Bonnyboy was wet to the skin, and his knees were a trifle shaky from exhaustion. He had been cutting down an enormous mast-tree, which was needed for a prop to the dam, and had hauled it down with two horses, one of which was a half-broken gray colt, unused to pulling in a team. To restrain this frisky animal had required all Bonnyboy’s strength, and he stood wiping his brow with the sleeve of his shirt. Just at that moment a terrified yell sounded from above: “Run for your lives! The upper dam is breaking!”

The engineer from the top of the log-pile cast a swift glance up the valley, and saw at once from the increasing volume of water that the report was true.

“Save yourselves, lads!” he screamed. “Run to the woods!”

And suiting his action to his words, he tumbled down from the log pile, and darted up the hill-side toward the forest. The other men, hearing the wild rush and roar above them, lost no time in following his example. Only Bonnyboy, slow of comprehension as always, did not obey. Suddenly there flared up a wild resolution in his face. He pulled out his knife, cut the traces, and leaped upon the colt’s back. Lashing the beast, and shouting at the top of his voice, he dashed down the hill-side at a break-neck pace.

“The dam is breaking!” he roared. “Run for the woods!”

He glanced anxiously behind him to see if the flood was overtaking him. A great cloud of spray was rising against the sky, and he heard the yells of men and the frenzied neighing of horses through the thunderous roar. But happily there was time. The dam was giving way gradually, and had not yet let loose the tremendous volume of death and desolation which it held enclosed within its frail timbers. The colt, catching the spirit of excitement in the air, flew like the wind, leaving farm after farm behind it, until it reached the village.
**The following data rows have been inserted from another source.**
(* ===== verification/WtpStoreProps.v ===== *)
(** * Properties of the watchtower store

    The transaction of AppendEvent over the log and the chain, for any behaviour of the
    file system; the chain across restarts on a file system that does not fail. *)

From S2P Require Import Prelude AuditChain WalFrame WalFs Wal WalInv WalSpec WalRecover WalProps WalReader WalIndex.
From S2P Require Import WtpBatch WtpAck WtpSession WtpCanonical WtpStore.
Open Scope Z_scope.

Section append.
Context `{EventLib, WtpWire, HmacLib, ShaLib}.

(** The projected event with its record; [accepted_logged] shows that its bytes are what
    AppendEvent gives to the log. *)
Definition written (s : Store) (ev : Event EventRest) : option Compact :=
  ch ← ev_Chain ev;
  match compact_Encode (so_Mapper (st_opts s)) ev with
  | Err _ => None
  | Ok ce =>
      canon ← proto_marshal_deterministic ce;
      Some (with_integrity (integrity_record s ch (ComputeEventHash (str_of_bytes canon))) ce)
  end.

(** The record of an event is computed over the event without it. *)
Definition hash_of (ce : Compact) : option string :=
  ComputeEventHash ∘ str_of_bytes <$>
  proto_marshal_deterministic (mkCompact (ce_Sequence ce) (ce_Generation ce) (ce_TimestampUnixNanos ce) (ce_OcsfClassUid ce)
                                         (ce_OcsfActivityId ce) (ce_Payload ce) None).

(** An event that the store signed in state [s]. *)
Record Signed (s : Store) (ce : Compact) (ir : IntegrityRecord) : Prop := mkSigned {
  sg_record : ce_Integrity ce = Some ir;
  sg_hash : hash_of ce = Some (ir_EventHash ir);
  sg_seq : ir_Sequence ir = ce_Sequence ce;
  sg_gen : ir_Generation ir = ce_Generation ce;
  sg_prev : ir_PrevHash ir = if ir_Generation ir =? st_lastEventGen s then st_lastEventHash s else "";
  sg_version : ir_FormatVersion ir = IntegrityFormatVersion;
  sg_context : ir_ContextDigest ir = st_contextDigest s;
  sg_key : ir_KeyFingerprint ir = so_KeyFingerprint (st_opts s);
}.

Lemma written_Signed s ev ce : written s ev = Some ce →
  ∃ ch ir, ev_Chain ev = Some ch ∧ Signed s ce ir ∧ ce_Sequence ce = cs_Sequence ch ∧ ce_Generation ce = cs_Generation ch.
Proof.
  unfold written. destruct (ev_Chain ev) as [ch|] eqn:Hch; [|done]. cbn [mbind option_bind].
  destruct (compact_Encode _ ev) as [ce0|e] eqn:He; [|done].
  assert (Hce : ce_Integrity ce0 = None ∧ ce_Sequence ce0 = cs_Sequence ch ∧ ce_Generation ce0 = cs_Generation ch).
  { unfold compact_Encode in He. rewrite Hch in He. by repeat case_match; simplify_eq. }
  destruct Hce as (Hi & Hq & Hg). destruct (proto_marshal_deterministic ce0) as [canon|] eqn:Hm; [|done].
  cbn [mbind option_bind]. intros [= <-]. eexists ch, _. split; [done|]. split; [|done].
  constructor; cbn; try done. unfold hash_of. cbn. destruct ce0. cbn in *. subst. by rewrite Hm.
Qed.

(** ** Failures *)

(** The position of a chain: everything but its latch. *)
Definition position (c : SinkChain) : nat * string * string * Z * string :=
  (sc_id c, sc_key c, sc_algorithm c, sc_generation c, sc_prevHash c).

(** Nothing that decides the next record has changed. *)
Record SameAnchor (s s' : Store) : Prop := mkSameAnchor {
  sa_hash : st_lastEventHash s' = st_lastEventHash s;
  sa_gen : st_lastEventGen s' = st_lastEventGen s;
  sa_chain : position (st_sink s') = position (st_sink s);
  sa_opts : st_opts s' = st_opts s;
  sa_digest : st_contextDigest s' = st_contextDigest s;
  sa_closing : st_closing s' = st_closing s;
}.

(** A failed step: the store is latched, or it is as before but for metrics, and the log is
    untouched unless loss markers are on. *)
Definition refused (s s' : Store * World) : Prop :=
  SameAnchor s.1 s'.1 ∧
  (st_fatalLatched s'.1 = true ∨
   (st_fatalLatched s'.1 = st_fatalLatched s.1 ∧ st_sink s'.1 = st_sink s.1 ∧
    (so_EmitExtendedLossReasons (st_opts s.1) = false → st_w s'.1 = st_w s.1 ∧ s'.2 = s.2))).

Lemma SameAnchor_refl s : SameAnchor s s.
Proof. by constructor. Qed.
Lemma refused_refl s : refused s s.
Proof. split; [apply SameAnchor_refl|]. by right. Qed.

Lemma wal_ambiguous_refused e w W s : refused s (wal_ambiguous e (st_set_w w s.1), W).
Proof.
  unfold wal_ambiguous, latchFatal. split; [|left]; cbn [fst st_fatalLatched st_set_sink st_set_w];
    destruct (st_fatalLatched s.1) eqn:Hf; try done; by constructor.
Qed.

Lemma emitInFlightLoss_refused ch reason s : (emitInFlightLoss ch reason s).1 = Ok tt ∧ refused s (emitInFlightLoss ch reason s).2.
Proof.
  unfold emitInFlightLoss. destruct (so_EmitExtendedLossReasons (st_opts s.1)) eqn:Hx; cbn [negb]; [|split; [done | apply refused_refl]].
  destruct (AppendLoss _ (st_w s.1, s.2)) as [[[]|e] [w W]]; cbn [fst snd]; split; try done.
  - split; [by constructor|]. right. by rewrite Hx.
  - destruct (IsAmbiguous e); [apply wal_ambiguous_refused|]. split; [by constructor|]. right. by rewrite Hx.
Qed.

(** Counting first changes nothing that matters. *)
Lemma dropped_refused m ch reason (e : StoreErr) s :
  ∃ s', (do* (do* st_update (st_count m) in emitInFlightLoss ch reason) in merr e : StoreM unit) s = (Err e, s') ∧ refused s s' ∧
        (so_EmitExtendedLossReasons (st_opts s.1) = false → st_fatalLatched s'.1 = st_fatalLatched s.1).
Proof.
  unfold bindM, st_update, mput, merr. destruct (emitInFlightLoss_refused ch reason (st_count m s.1, s.2)) as [Hok [Ha Hr]].
  assert (Hoff : so_EmitExtendedLossReasons (st_opts s.1) = false → (emitInFlightLoss ch reason (st_count m s.1, s.2)).2 = (st_count m s.1, s.2)).
  { intros Hoff. unfold emitInFlightLoss. cbn. by rewrite Hoff. }
  destruct (emitInFlightLoss ch reason (st_count m s.1, s.2)) as [r s']. cbn [fst snd] in *. subst r. exists s'. split; [done|].
  split; [split; [destruct Ha; by constructor | exact Hr]|]. intros Hx. by rewrite (Hoff Hx).
Qed.

Lemma Append_clean q gen p s e s' : Append q gen p s = (Err e, s') → IsAmbiguous e = false → s' = s.
Proof.
  intros He Ha. pose proof (Append_failures q gen p s) as Hc. rewrite He in Hc. destruct Hc as [[_ Hc]|[Hc _]]; congruence.
Qed.

Lemma store_wal_append_refused q gen p s e s' : store_wal_append q gen p s = (Err e, s') → refused s s'.
Proof.
  unfold store_wal_append. destruct (Append q gen p (st_w s.1, s.2)) as [[b|e'] [w W]] eqn:Happ; [done|].
  intros [= <- <-]. destruct (IsAmbiguous e') eqn:Ha; [apply wal_ambiguous_refused|].
  apply (Append_clean _ _ _ _ _ _ Happ) in Ha as [= -> ->]. cbn. split; [by constructor|]. by right.
Qed.

Lemma set_fatal_position c : position (AuditChain.set_fatal c) = position c.
Proof. done. Qed.

(** A failed Commit comes after the record was written: the store is latched. *)
Lemma store_commit_refused cr s e s' : store_commit cr s = (Err e, s') → SameAnchor s.1 s'.1 ∧ st_fatalLatched s'.1 = true.
Proof.
  unfold store_commit. destruct (Commit (st_sink s.1) (Some cr)) as [[[]|e'] c] eqn:Hc; [done|]. apply Commit_Err in Hc as ->.
  intros [= <- <-]. unfold latchFatal. cbn [fst st_fatalLatched st_set_sink].
  destruct (st_fatalLatched s.1) eqn:Hf; cbn; split; try done; by constructor.
Qed.

(** ** The transaction *)

(** What is prepared for an event before the log is touched. *)
Record Prepared (ev : Event EventRest) (s : Store) (ch : ChainState) (ce : Compact) (ir : IntegrityRecord) (canon : string)
    (cr : ComputeResult) (final : bytes) : Prop := mkPrepared {
  pr_stamp : ev_Chain ev = Some ch;
  pr_range : cs_Sequence ch ≤ MaxInt64;
  pr_open : st_closing s = false ∧ st_fatalLatched s = false;
  pr_written : written s ev = Some ce;
  pr_record : ce_Integrity ce = Some ir;
  pr_canon : EncodeCanonical ir = Ok canon;
  pr_token : Compute_ (st_sink s) IntegrityFormatVersion (cs_Sequence ch) (cs_Generation ch) canon = Ok cr;
  pr_final : proto_marshal_event ce = Some final;
}.

Definition transaction (ch : ChainState) (ir : IntegrityRecord) (cr : ComputeResult) (final : bytes) : StoreM unit :=
  do* store_wal_append (cs_Sequence ch) (cs_Generation ch) final in
  do* store_commit cr in
  st_update (st_set_anchor (ir_EventHash ir) (cs_Generation ch)).

(** An event is dropped before the log is touched, which latches nothing but through a
    loss marker; or it is prepared, and the transaction decides. *)
Lemma AppendEvent_cases ev s out : AppendEvent ev s = out →
  (∃ e s', out = (Err e, s') ∧ refused s s' ∧
           (so_EmitExtendedLossReasons (st_opts s.1) = false → st_fatalLatched s'.1 = st_fatalLatched s.1)) ∨
  (∃ ch ce ir canon cr final, Prepared ev s.1 ch ce ir canon cr final ∧ out = transaction ch ir cr final s).
Proof.
  set (early := ∃ e s', out = (Err e, s') ∧ refused s s' ∧ _).
  assert (Hdone : ∀ e, (Err e, s) = out → early).
  { intros e <-. exists e, s. split_and!; [done | apply refused_refl | done]. }
  assert (Hdrop : ∀ m ch reason e, (do* (do* st_update (st_count m) in emitInFlightLoss ch reason) in merr e : StoreM unit) s = out → early).
  { intros m ch reason e <-. destruct (dropped_refused m ch reason e s) as (s1 & Hs1 & Hr). by exists e, s1. }
  unfold AppendEvent, bindM at 1, mget. cbn [fst]. unfold isFatal.
  destruct (st_closing s.1) eqn:Hcl; [intros Ho; left; by eapply Hdone|].
  destruct (st_fatalLatched s.1) eqn:Hla in |- *; [intros Ho; left; by eapply Hdone|].
  destruct (ev_Chain ev) as [ch|] eqn:Hch; [|intros Ho; left; by eapply Hdone].
  destruct (Z.ltb_spec MaxInt64 (cs_Sequence ch)); [intros Ho; left; by eapply Hdrop|].
  destruct (compact_Encode _ ev) as [ce0|e0] eqn:Henc.
  2: { unfold recordCompactEncodeFailure. set (mr := if errors_Is e0 ErrMapperFailure then _ else _). destruct mr as [m reason].
       intros Ho. left. by eapply Hdrop. }
  destruct (proto_marshal_deterministic ce0) as [canonEv|] eqn:Hdet; [|intros Ho; left; by eapply Hdone].
  set (ir := integrity_record s.1 ch _) in *. destruct (EncodeCanonical ir) as [canon|e0] eqn:Hcan; [|intros Ho; left; by eapply Hdrop].
  destruct (Compute_ _ _ _ _ canon) as [cr|e0] eqn:Hcr; [|intros Ho; left; by eapply Hdone].
  destruct (proto_marshal_event _) as [final|] eqn:Hfin; [|intros Ho; left; by eapply Hdone].
  intros <-. right. exists ch, (with_integrity ir ce0), ir, canon, cr, final. split; [|reflexivity]. constructor; try done.
  unfold written. rewrite Hch. cbn [mbind option_bind]. by rewrite Henc, Hdet.
Qed.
“The dam is breaking! Run for your lives!” cried Bonnyboy, with a rousing clarion yell which rose above all other poises; and up and down the valley the dread tidings spread like wildfire. In an instant all was in wildest commotion. Terrified mothers, with babes in their arms, came bursting out of the houses, and little girls, hugging kittens or cages with canary-birds, clung weeping to their skirts; shouting men, shrieking women, crying children, barking dogs, gusty showers sweeping from nowhere down upon the distracted fugitives, and above all the ominous, throbbing, pulsating roar as of a mighty chorus of cataracts. It came nearer and nearer. It filled the great vault of the sky with a rush as of colossal wing-beats. Then there came a deafening creaking and crashing; then a huge brownish-white rolling wall, upon which the moonlight gleamed for an instant, and then the very trump of doom—a writhing, brawling, weltering chaos of cattle, dogs, men, lumber, houses, barns, whirling and struggling upon the destroying flood.